### WHAT TO PRODUCE
When the line containing "Go maps are" is reached, include it and end there; set down verbatim every line before it, starting at the top of the records.
========================
(** * KubeArmor: the log builder of the system monitor and the log feeder

    A shallow embedding of
    - [KubeArmor/types/types.go]: the [Container] and [Log] structures;
    - [protobuf/kubearmor.proto]: the [Message] and [Log] wire records;
    - the monitor's log builder ([GetNameFromContainerID], [BuildLogBase],
      [UpdateLogs]);
    - [KubeArmor/feeder/feeder.go]: the subscriber tables, [WatchMessages],
      [WatchLogs], [PushMessage] and [PushLog].

    Go maps are [gmap]s; the order in which [range] walks a map is not fixed
    by the language and is an explicit input of the model. A run-time panic
    is [None]. A loop body that runs under a lock is one atomic step on an
    explicit state; what a goroutine reads or starts outside a lock (the
    test of [Running], a [go] statement, a [select]) is a step of its own. *)

From Stdlib Require Import ZArith Lia.
From Stdlib.Strings Require Import Byte String.
From stdpp Require Import gmap strings list fin_maps pretty sorting.

Local Open Scope Z_scope.

(* ===================================================================== *)
(** ** Go primitives used by the sources *)
(* ===================================================================== *)

(** [int32(x)] on an unsigned 32-bit value: the low 32 bits, read as two's
    complement. *)
Definition int32 (x : Z) : Z := (x + 2 ^ 31) `mod` 2 ^ 32 - 2 ^ 31.

(** [strconv.Itoa] and the [%d] verb: decimal, with a minus sign. *)
Definition Itoa (n : Z) : string := pretty n.

Global Instance byte_eq_decision : EqDecision byte := Byte.byte_eq_dec.

(** [bytes.IndexByte(b, c)]: the index of the first [c] in [b], or -1. *)
Fixpoint IndexByte (b : list byte) (c : byte) : Z :=
  match b with
  | [] => -1
  | x :: rest =>
      if Byte.eqb x c then 0
      else let i := IndexByte rest c in
           if i <? 0 then -1 else i + 1
  end.

(** The slice expression [b[:hi]]: out of range indices panic. *)
Definition slice_to (b : list byte) (hi : Z) : option (list byte) :=
  if (0 <=? hi) && (hi <=? Z.of_nat (length b))
  then Some (take (Z.to_nat hi) b)
  else None.

(** The order in which one [for k, v := range m] statement visits a map. *)
Definition RangeOrder (V : Type) : Type := gmap string V → list (string * V).

(** What the language promises about it: every entry once, nothing else. *)
Definition range_ok {V : Type} (rng : RangeOrder V) : Prop :=
  ∀ m, rng m ≡ₚ map_to_list m.

(* ===================================================================== *)
(** ** Package [types] *)
(* ===================================================================== *)

Module tp.

Module Container.
Record t := mk {
  ContainerID : string;
  ContainerName : string;
  HostName : string;
  HostIP : string;
  NamespaceName : string;
  ContainerGroupName : string;
  ImageName : string;
  Labels : list string;
  AppArmorProfile : string;
}.
End Container.

Module Log.
Record t := mk {
  UpdatedTime : string;
  HostName : string;
  NamespaceName : string;
  PodName : string;
  ContainerID : string;
  ContainerName : string;
  HostPID : Z;
  PPID : Z;
  PID : Z;
  UID : Z;
  PolicyName : string;
  Severity : string;
  Tags : string;
  Message : string;
  Type_ : string;
  Source : string;
  Operation : string;
  Resource : string;
  Data : string;
  Action : string;
  Result : string;
}.

(** [tp.Log{}]: every field at its zero value. *)
Definition zero : t :=
  mk "" "" "" "" "" "" 0 0 0 0 "" "" "" "" "" "" "" "" "" "" "".

(** Field assignments [log.F = v]. *)
Definition set_UpdatedTime (v : string) (l : t) : t :=
  mk v (HostName l) (NamespaceName l) (PodName l) (ContainerID l)
     (ContainerName l) (HostPID l) (PPID l) (PID l) (UID l) (PolicyName l)
     (Severity l) (Tags l) (Message l) (Type_ l) (Source l) (Operation l)
     (Resource l) (Data l) (Action l) (Result l).
Definition set_HostName (v : string) (l : t) : t :=
  mk (UpdatedTime l) v (NamespaceName l) (PodName l) (ContainerID l)
     (ContainerName l) (HostPID l) (PPID l) (PID l) (UID l) (PolicyName l)
     (Severity l) (Tags l) (Message l) (Type_ l) (Source l) (Operation l)
     (Resource l) (Data l) (Action l) (Result l).
Definition set_Names (ns pod cn : string) (l : t) : t :=
  mk (UpdatedTime l) (HostName l) ns pod (ContainerID l)
     cn (HostPID l) (PPID l) (PID l) (UID l) (PolicyName l)
     (Severity l) (Tags l) (Message l) (Type_ l) (Source l) (Operation l)
     (Resource l) (Data l) (Action l) (Result l).
Definition set_ContainerID (v : string) (l : t) : t :=
  mk (UpdatedTime l) (HostName l) (NamespaceName l) (PodName l) v
     (ContainerName l) (HostPID l) (PPID l) (PID l) (UID l) (PolicyName l)
     (Severity l) (Tags l) (Message l) (Type_ l) (Source l) (Operation l)
     (Resource l) (Data l) (Action l) (Result l).
Definition set_HostPID (v : Z) (l : t) : t :=
  mk (UpdatedTime l) (HostName l) (NamespaceName l) (PodName l) (ContainerID l)
     (ContainerName l) v (PPID l) (PID l) (UID l) (PolicyName l)
     (Severity l) (Tags l) (Message l) (Type_ l) (Source l) (Operation l)
     (Resource l) (Data l) (Action l) (Result l).
Definition set_PPID (v : Z) (l : t) : t :=
  mk (UpdatedTime l) (HostName l) (NamespaceName l) (PodName l) (ContainerID l)
     (ContainerName l) (HostPID l) v (PID l) (UID l) (PolicyName l)
     (Severity l) (Tags l) (Message l) (Type_ l) (Source l) (Operation l)
     (Resource l) (Data l) (Action l) (Result l).
Definition set_PID (v : Z) (l : t) : t :=
  mk (UpdatedTime l) (HostName l) (NamespaceName l) (PodName l) (ContainerID l)
     (ContainerName l) (HostPID l) (PPID l) v (UID l) (PolicyName l)
     (Severity l) (Tags l) (Message l) (Type_ l) (Source l) (Operation l)
     (Resource l) (Data l) (Action l) (Result l).
Definition set_UID (v : Z) (l : t) : t :=
  mk (UpdatedTime l) (HostName l) (NamespaceName l) (PodName l) (ContainerID l)
     (ContainerName l) (HostPID l) (PPID l) (PID l) v (PolicyName l)
     (Severity l) (Tags l) (Message l) (Type_ l) (Source l) (Operation l)
     (Resource l) (Data l) (Action l) (Result l).
Definition set_Source (v : string) (l : t) : t :=
  mk (UpdatedTime l) (HostName l) (NamespaceName l) (PodName l) (ContainerID l)
     (ContainerName l) (HostPID l) (PPID l) (PID l) (UID l) (PolicyName l)
     (Severity l) (Tags l) (Message l) (Type_ l) v (Operation l)
     (Resource l) (Data l) (Action l) (Result l).
Definition set_Operation (v : string) (l : t) : t :=
  mk (UpdatedTime l) (HostName l) (NamespaceName l) (PodName l) (ContainerID l)
     (ContainerName l) (HostPID l) (PPID l) (PID l) (UID l) (PolicyName l)
     (Severity l) (Tags l) (Message l) (Type_ l) (Source l) v
     (Resource l) (Data l) (Action l) (Result l).
Definition set_Resource (v : string) (l : t) : t :=
  mk (UpdatedTime l) (HostName l) (NamespaceName l) (PodName l) (ContainerID l)
     (ContainerName l) (HostPID l) (PPID l) (PID l) (UID l) (PolicyName l)
     (Severity l) (Tags l) (Message l) (Type_ l) (Source l) (Operation l)
     v (Data l) (Action l) (Result l).
Definition set_Data (v : string) (l : t) : t :=
  mk (UpdatedTime l) (HostName l) (NamespaceName l) (PodName l) (ContainerID l)
     (ContainerName l) (HostPID l) (PPID l) (PID l) (UID l) (PolicyName l)
     (Severity l) (Tags l) (Message l) (Type_ l) (Source l) (Operation l)
     (Resource l) v (Action l) (Result l).
Definition set_Result (v : string) (l : t) : t :=
  mk (UpdatedTime l) (HostName l) (NamespaceName l) (PodName l) (ContainerID l)
     (ContainerName l) (HostPID l) (PPID l) (PID l) (UID l) (PolicyName l)
     (Severity l) (Tags l) (Message l) (Type_ l) (Source l) (Operation l)
     (Resource l) (Data l) (Action l) v.
End Log.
========================
### ANSWER
(** * KubeArmor: the log builder of the system monitor and the log feeder

    A shallow embedding of
    - [KubeArmor/types/types.go]: the [Container] and [Log] structures;
    - [protobuf/kubearmor.proto]: the [Message] and [Log] wire records;
    - the monitor's log builder ([GetNameFromContainerID], [BuildLogBase],
      [UpdateLogs]);
    - [KubeArmor/feeder/feeder.go]: the subscriber tables, [WatchMessages],
      [WatchLogs], [PushMessage] and [PushLog].

    Go maps are [gmap]s; the order in which [range] walks a map is not fixed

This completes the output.